The floods having come and gone, it is worth noting that such natural disasters bring out the best in people and in organizations. It is therefore unsurprising to find many corporations and their employees at the forefront of socially responsible initiatives. Let us reflect on what and how corporations can do (better) given their resources and organizational structure.
For example, during Hurricane Katrina’s rampage through New Orleans and beyond in the United States in 2005, Wal-Mart arguably performed faster and better than the much maligned Federal Emergency Management Agency (Fema). Its stores distributed water, batteries and other essentials before Katrina hit, and its supply chain delivered relief goods with dispatch. Closer to our region, during the 2004 tsunami that hit Thailand and other countries, several Bangkok-based multinational companies received word from their global headquarters of the tsunami in real time and ahead of news reports. Since expatriate families were vacationing in Phuket, corporate “command & control” undertook search and rescue operations. More recently, since “Ondoy” if not earlier, the Philippines has been undertaking local-level quasi-public-private partnerships between communities and companies on “rapid response” during emergencies. For example, Laguna towns and local business chambers redesigned and redeveloped their evacuation and relief procedures.
These examples illustrate three “corporate competencies” in the wake of floods and other natural disasters:
1. A company with a nationwide scope has a built-in supply chain and network that through sheer number and coverage will ensure that enough elements—warehouses, vehicles, supplies, and the like—will survive to provide assistance to individual engulfed communities.
2. Well-run firms believe in the competitive power of relevant, accurate, and real-time information. Data-mining—or collecting and analyzing information that leads to action—is part of a company’s DNA. Information can help to more quickly match resources with needs.
3. Companies that serve mass markets such as the fast-moving consumer goods industries keep in close contact with their end-consumers and can use their resources to influence their behavior with respect to flood preparation and response.

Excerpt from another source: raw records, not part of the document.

(* ===== verification/LookAt.v ===== *)
(** * LookAt: where the camera looks

    Line 151 of [_updateTransform] turns the camera to the target with
    [lookAt].  This file shows what that call leaves, over the extended reals
    and under the contract of [Spherical]:

    - the frame [lookAt] builds from a direction that is off the up axis is a
      rotation: three perpendicular axes of length one, right-handed, with
      the y axis pointing up ([look_frame_rotation], [look_frame_upright]);
    - line 137 keeps the offset of the camera off the up axis, so after
      [_updateTransform] the orientation is such a rotation and the target is
      straight ahead of the camera, at the distance [_spherical.radius]
      ([updateTransform_looks_at]);
    - a pan forward then moves the target along the line of sight
      ([forward_along_sight]). *)

From Stdlib Require Import Reals Lra List Bool.
From S2P Require Import Prelude Numbers XReal Trig Vectors SphericalCoord Engine EngineProps.
From S2P Require Import ViewportControl UpdateProps OrbitProps InputProps.

Local Open Scope R_scope.

(** ** Rotations *)

(** The axes of an orientation have length one and are perpendicular. *)
Definition orthonormal (q : Quaternion.t xreal) : Prop :=
  Vector3.dot (Quaternion.ex q) (Quaternion.ex q) = Fin 1 /\
  Vector3.dot (Quaternion.ey q) (Quaternion.ey q) = Fin 1 /\
  Vector3.dot (Quaternion.ez q) (Quaternion.ez q) = Fin 1 /\
  Vector3.dot (Quaternion.ex q) (Quaternion.ey q) = Fin 0 /\
  Vector3.dot (Quaternion.ey q) (Quaternion.ez q) = Fin 0 /\
  Vector3.dot (Quaternion.ez q) (Quaternion.ex q) = Fin 0.

(** An orientation is a rotation: orthonormal and right-handed. *)
Definition rotation (q : Quaternion.t xreal) : Prop :=
  orthonormal q /\
  Vector3.cross (Quaternion.ex q) (Quaternion.ey q) = Quaternion.ez q.

(** The y axis of the orientation points up: the camera is not rolled over. *)
Definition upright (q : Quaternion.t xreal) : Prop :=
  (Fin 0 < Vector3.y (Quaternion.ey q))%xreal.

(** The frame [lookAt] builds for a backward axis [(z1, z2, z3)] of length
    one and the up axis [(0, 1, 0)]. *)
Definition look_frame (z1 z2 z3 : R) : Quaternion.t xreal :=
  let k := sqrt (z1 * z1 + z3 * z3) in
  Quaternion.mk (vfin (z3 / k) 0 (- z1 / k))
                (vfin (- z1 * z2 / k) k (- z2 * z3 / k))
                (vfin z1 z2 z3).

Section Frame.

Variables z1 z2 z3 : R.
Let k := sqrt (z1 * z1 + z3 * z3).
Hypothesis off_axis : 0 < z1 * z1 + z3 * z3.

Lemma horizontal_pos : 0 < k.
Proof. now apply sqrt_lt_R0. Qed.

Lemma horizontal_sq : k * k = z1 * z1 + z3 * z3.
Proof. apply sqrt_sqrt. lra. Qed.

(** The frame as [lookRotation] computes it. *)
Lemma look_frame_steps :
  let zA := vfin z1 z2 z3 in
  let xA := Vector3.normalize (Vector3.cross upY zA) in
  Quaternion.mk xA (Vector3.cross zA xA) zA = look_frame z1 z2 z3.
Proof.
  pose proof horizontal_pos as Hk. pose proof horizontal_sq as Hkk.
  cbv zeta. unfold upY. rewrite cross_vfin, normalize_vfin.
  replace (sqrt _) with k by (unfold k; f_equal; ring).
  destruct (Rlt_dec 0 k); [|contradiction].
  rewrite cross_vfin. unfold look_frame. fold k.
  f_equal; apply vfin_eq; try (field; lra).
  transitivity ((z1 * z1 + z3 * z3) / k); [field; lra|].
  rewrite <- Hkk. field. lra.
Qed.

Lemma look_frame_upright : upright (look_frame z1 z2 z3).
Proof. apply xlt_fin. exact horizontal_pos. Qed.

Hypothesis unit_length : z1 * z1 + z2 * z2 + z3 * z3 = 1.

Lemma look_frame_orthonormal : orthonormal (look_frame z1 z2 z3).
Proof.
  pose proof horizontal_pos as Hk. pose proof horizontal_sq as Hkk.
  unfold orthonormal, look_frame. fold k. cbn [Quaternion.ex Quaternion.ey Quaternion.ez].
  rewrite !dot_vfin.
  split_all; f_equal; try lra; try (field; lra).
  - transitivity ((z3 * z3 + z1 * z1) / (k * k)); [field; lra|].
    rewrite Hkk. field. lra.
  - transitivity (z2 * z2 * (z1 * z1 + z3 * z3) / (k * k) + k * k); [field; lra|].
    rewrite <- Hkk. field_simplify; lra.
  - transitivity (z2 * (k * k - (z1 * z1 + z3 * z3)) / k); [field; lra|].
    rewrite Hkk. field. lra.
Qed.

Lemma look_frame_rotation : rotation (look_frame z1 z2 z3).
Proof.
  pose proof horizontal_pos as Hk. pose proof horizontal_sq as Hkk.
  split; [apply look_frame_orthonormal|].
  unfold look_frame. fold k. cbn [Quaternion.ex Quaternion.ey Quaternion.ez].
  rewrite cross_vfin. apply vfin_eq; try (field; lra).
  transitivity (z2 * (z1 * z1 + z3 * z3) / (k * k)); [field; lra|].
  rewrite <- Hkk. field. lra.
Qed.

End Frame.

(** A vector along the local z axis, in world space. *)
Lemma forward_look_frame (z1 z2 z3 s : R) :
  Quaternion.transformByQuat (vfin 0 0 s) (look_frame z1 z2 z3)
  = vfin (z1 * s) (z2 * s) (z3 * s).
Proof.
  unfold Quaternion.transformByQuat, look_frame.
  cbn [Quaternion.ex Quaternion.ey Quaternion.ez vfin Vector3.x Vector3.y Vector3.z].
  fold (vfin 0 0 s). autorewrite with vc_rw. apply vfin_eq; unfold Rdiv; ring.
Qed.

(** ** The orientation [lookAt] computes *)

Section Direction.

Variables a b c : R.
Let r := sqrt (a * a + b * b + c * c).
Hypothesis off_axis : 0 < a * a + c * c.

Lemma direction_length_pos : 0 < r.
Proof. apply sqrt_lt_R0. nra. Qed.

Lemma direction_unit : a / r * (a / r) + b / r * (b / r) + c / r * (c / r) = 1.
Proof.
  pose proof direction_length_pos as Hr.
  assert (Hrr : r * r = a * a + b * b + c * c) by (apply sqrt_sqrt; nra).
  transitivity ((a * a + b * b + c * c) / (r * r)); [field; lra|].
  rewrite <- Hrr. field. lra.
Qed.

Lemma direction_off_axis : 0 < a / r * (a / r) + c / r * (c / r).
Proof.
  pose proof direction_length_pos as Hr.
  replace (a / r * (a / r) + c / r * (c / r)) with ((a * a + c * c) * (/ r * / r))
    by (field; lra).
  apply Rmult_lt_0_compat; [assumption|].
  apply Rmult_lt_0_compat; now apply Rinv_0_lt_compat.
Qed.

(** For an eye at the offset [(a, b, c)] from the target, the orientation is
    the frame of the direction of the offset. *)
Lemma lookRotation_off_axis (e t : Vector3.t xreal) :
  Vector3.subtract e t = vfin a b c ->
  Transform.lookRotation e t upY = look_frame (a / r) (b / r) (c / r).
Proof.
  intros E. pose proof direction_length_pos as Hr.
  unfold Transform.lookRotation. rewrite E, normalize_vfin. fold r.
  destruct (Rlt_dec 0 r); [|contradiction].
  replace (vfin (a * (1 / r)) (b * (1 / r)) (c * (1 / r)))
    with (vfin (a / r) (b / r) (c / r)) by (apply vfin_eq; field; lra).
  apply look_frame_steps, direction_off_axis.
Qed.

End Direction.

(** For an eye straight above the target there is no such frame: the cross
    product with the up axis is zero, [normalize] leaves it zero, and the x
    and y axes of the orientation come out zero. *)
Lemma lookRotation_on_axis (e t : Vector3.t xreal) (b : R) :
  Vector3.subtract e t = vfin 0 b 0 -> 0 < b ->
  Transform.lookRotation e t upY
  = Quaternion.mk (vfin 0 0 0) (vfin 0 0 0) (vfin 0 1 0).
Proof.
  intros E Hb. unfold Transform.lookRotation, upY. rewrite E, normalize_vfin.
  replace (sqrt (0 * 0 + b * b + 0 * 0)) with b
    by (symmetry; replace (0 * 0 + b * b + 0 * 0) with (b * b) by ring;
        apply sqrt_square; lra).
  destruct (Rlt_dec 0 b); [|contradiction].
  replace (vfin (0 * (1 / b)) (b * (1 / b)) (0 * (1 / b))) with (vfin 0 1 0)
    by (apply vfin_eq; field; lra).
  rewrite cross_vfin.
  replace (vfin (1 * 0 - 0 * 1) (0 * 0 - 0 * 0) (0 * 1 - 1 * 0)) with (vfin 0 0 0)
    by (apply vfin_eq; ring).
  rewrite normalize_vfin.
  replace (sqrt (0 * 0 + 0 * 0 + 0 * 0)) with 0
    by (symmetry; replace (0 * 0 + 0 * 0 + 0 * 0) with 0 by ring; apply sqrt_0).
  destruct (Rlt_dec 0 0); [lra|].
  rewrite cross_vfin. f_equal. apply vfin_eq; ring.
Qed.

(** ** The camera after [_updateTransform] *)

Section Camera.

Context {ops : Spherical.Ops xreal} {eps : R} {C : Spherical.Contract ops eps}.
Implicit Types (w : World xreal).

(** The orientation written (lines 148-151): the flag is off, so the up
    vector is passed as it is. *)
Lemma updateTransform_rotation w :
  settled w ->
  Transform.rotationQuaternion (transform (_updateTransform w)) =
  Transform.lookRotation
    (Vector3.add (_target (self w)) (fst (Spherical.setToVec3 (_spherical (prepared w)))))
    (_target (self w)) upY.
Proof.
  intros Hs. destruct (settled_polar w Hs) as [Hp1 Hp2].
  pose proof (prepared_offset_finite w Hs) as Hv.
  rewrite transform_updateTransform. cbv zeta.
  rewrite prepared_front, (settled_up w Hs) by auto with vc.
  unfold Transform.lookAt. cbn [Transform.rotationQuaternion].
  rewrite worldPosition_set, scale_one by first [apply vfinite_vfin | auto 6 with vc].
  reflexivity.
Qed.

(** With a positive least distance the offset written is off the up axis
    (line 137) and as long as the radius, which is positive (line 142). *)
Lemma prepared_offset_off_axis w :
  settled w -> (Fin 0 < minDistance (self w))%xreal ->
  exists a b c r,
    fst (Spherical.setToVec3 (_spherical (prepared w))) = vfin a b c /\
    Spherical.radius (_spherical (prepared w)) = Fin r /\
    0 < r /\ sqrt (a * a + b * b + c * c) = r /\ 0 < a * a + c * c.
Proof.
  intros Hs Hd.
  destruct (prepared_in_limits w Hs) as (_ & _ & Hr1 & _).
  destruct (prepared_fin w Hs) as (r & p & t & E & Hr & Hp). rewrite E in *.
  cbn [Spherical.radius] in Hr1.
  assert (Hr0 : 0 < r) by (apply xlt_fin; exact (xlt_le_trans _ _ _ Hd Hr1)).
  pose proof (Spherical.eps_pos (eps := eps)) as He.
  assert (Hp0 : 0 < p < PI) by lra.
  destruct (Spherical.setToVec3_off_axis (Spherical.mk (Fin r) (Fin p) (Fin t) upY) r p
              eq_refl eq_refl Hr0 eq_refl Hp0 I) as (a & b & c & Ev & Hh).
  pose proof (Spherical.setToVec3_length (Spherical.mk (Fin r) (Fin p) (Fin t) upY) r
                eq_refl eq_refl Hr I I) as Hl.
  rewrite Ev, length_vfin in Hl. injection Hl as Hl.
  exists a, b, c, r. repeat (split; [assumption || reflexivity|]). assumption.
Qed.

(** C5. After [_updateTransform], for a least distance above zero, the
    orientation of the camera is a rotation that is not rolled over, and the
    target is straight ahead: [_spherical.radius] along the forward axis
    (the opposite of the z axis of the orientation) from the camera.  Line
    137 is what makes this hold: it keeps the offset off the up axis, where
    [lookAt] has no frame to build. *)
Theorem updateTransform_looks_at w :
  settled w -> (Fin 0 < minDistance (self w))%xreal ->
  let w' := _updateTransform w in
  let q := Transform.rotationQuaternion (transform w') in
  rotation q /\ upright q /\
  Vector3.subtract (Transform.worldPosition (transform w'))
    (Vector3.scale (Quaternion.ez q) (Spherical.radius (_spherical (self w'))))
  = _target (self w').
Proof.
  intros Hs Hd. cbv zeta.
  destruct (prepared_offset_off_axis w Hs Hd) as (a & b & c & r & Ev & Er & Hr & Hn & Hh).
  rewrite updateTransform_rotation, updateTransform_worldPosition,
    updateTransform_spherical, updateTransform_target, Ev, Er by assumption.
  rewrite (lookRotation_off_axis a b c Hh)
    by (apply subtract_add_cancel; auto with vc).
  rewrite Hn. split_all.
  - apply look_frame_rotation; rewrite <- Hn;
      [now apply direction_off_axis | now apply direction_unit].
  - apply look_frame_upright. rewrite <- Hn. now apply direction_off_axis.
  - cbn [look_frame Quaternion.ez]. rewrite scale_vfin.
    replace (vfin (a / r * r) (b / r * r) (c / r * r)) with (vfin a b c)
      by (apply vfin_eq; field; lra).
    apply add_subtract_same; auto with vc.
Qed.

(** ** Panning along the line of sight *)

Lemma forwardVec3_xreal : forwardVec3 = vfin 0 0 (- (1 / 10)).
Proof. unfold forwardVec3. rewrite dec_xreal by lra. reflexivity. Qed.

(** C35. After [_updateTransform], for a least distance above zero, a pan
    forward (W with Alt, lines 53-57) moves the target a tenth of a unit
    along the line of sight: by the vector from the camera to the target,
    scaled to that length. *)
Theorem forward_along_sight w :
  settled w -> (Fin 0 < minDistance (self w))%xreal ->
  let w' := _updateTransform w in
  exists r,
    Spherical.radius (_spherical (self w')) = Fin r /\ 0 < r /\
    _target (self (_move forwardVec3 w')) =
    Vector3.add (_target (self w'))
      (Vector3.scale
         (Vector3.subtract (_target (self w')) (Transform.worldPosition (transform w')))
         (Fin (1 / 10 / r))).
Proof.
  intros Hs Hd. cbv zeta.
  destruct (prepared_offset_off_axis w Hs Hd) as (a & b & c & r & Ev & Er & Hr & Hn & Hh).
  exists r. rewrite updateTransform_spherical. split; [exact Er | split; [exact Hr|]].
  rewrite move_self. cbn [_target with_target].
  rewrite updateTransform_rotation, updateTransform_worldPosition,
    updateTransform_target, Ev by assumption.
  rewrite (lookRotation_off_axis a b c Hh)
    by (apply subtract_add_cancel; auto with vc).
  rewrite Hn, forwardVec3_xreal, forward_look_frame.
  destruct (vfinite_inv _ (settled_target w Hs)) as (t1 & t2 & t3 & ->).
  autorewrite with vc_rw. apply vfin_eq; field; lra.
Qed.

End Camera.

There are many other examples that demonstrate the direct application of company competencies to specific needs. Telecommunications operators offer cash assistance via mobile phones; housing companies help to salvage, to recycle and to rebuild parts of homes; agribusiness firms replant inundated forests; earth-moving enterprises assist in reopening roads; pharmaceuticals provide both medical assistance and supplies, etc.
All these indicate that CSR can be applied over and above simply providing the “basics”—such as seeking donations and calling on employee volunteers. However, organizations and networks are not exclusive to corporations. Schools received donations in kind (for example, sacks of rice) and mobilized families of students to cook the staple for immediate consumption. Moreover, disaster relief is not the responsibility of concerned corporations and the citizens. The government is the prime mover. But the evidence based on the poor performance of the government agencies of even a rich nation like America during and after Katrina does not augur well for the capabilities of the governments of less developed economies.
Public-private partnerships (PPP) are a global phenomenon encouraged in the Philippines. The same approach can be applied to disaster relief, given the scarce resources of the public sector. The small-scale, on-the-ground, grassroots cooperation between local governments and on-site businesses is certainly replicable.
On a larger, more systematic scale, consider the problem of garbage that becomes quite apparent in the aftermath of floods. Garbage is unsightly; one government official has commented that the Philippines’ development as a tourist destination was not helped by the use of the waterways for garbage disposal. And garbage is most certainly unhealthy.
The problem demands a systematic approach: Education and enforcement can alter household behavior. However, garbage uncollected in front of houses and improperly disposed of at unauthorized landfills will not reinforce good behavior. Scale is also required: The cleanliness of a few households will be overwhelmed by a generally unclean neighborhood. A PPP to address the garbage problem will involve private corporations, schools, and households, and the public sector both local and national.
Corporations are also able to undertake longer-term measures considering that the tenure of CEOs often outlasts the term of the Philippine president and other elected officials, dynasties notwithstanding. For example, a multinational oil firm is working with a Bicol province on the immediate issue of preparedness for disaster relief and with a geodesic observatory on the longer-term issue of analyzing critical disaster-related variables.
Finally, after considering replication and scale, sustainability is the next key success factor. The ningas kugon attitude prevails in disaster relief; the urgency wanes after the floods even as the issue is still regarded as important. Corporations can incorporate long-term implementation efforts in their CSR strategic plans and instruct their foundations to assist in sustaining the effort—primarily but not only financially. Perhaps the next retrospective will yield positive outcomes.
Francisco L. Roman is a professor at the Asian Institute of Management and executive director of RVR Center for Corporate Social Responsibility.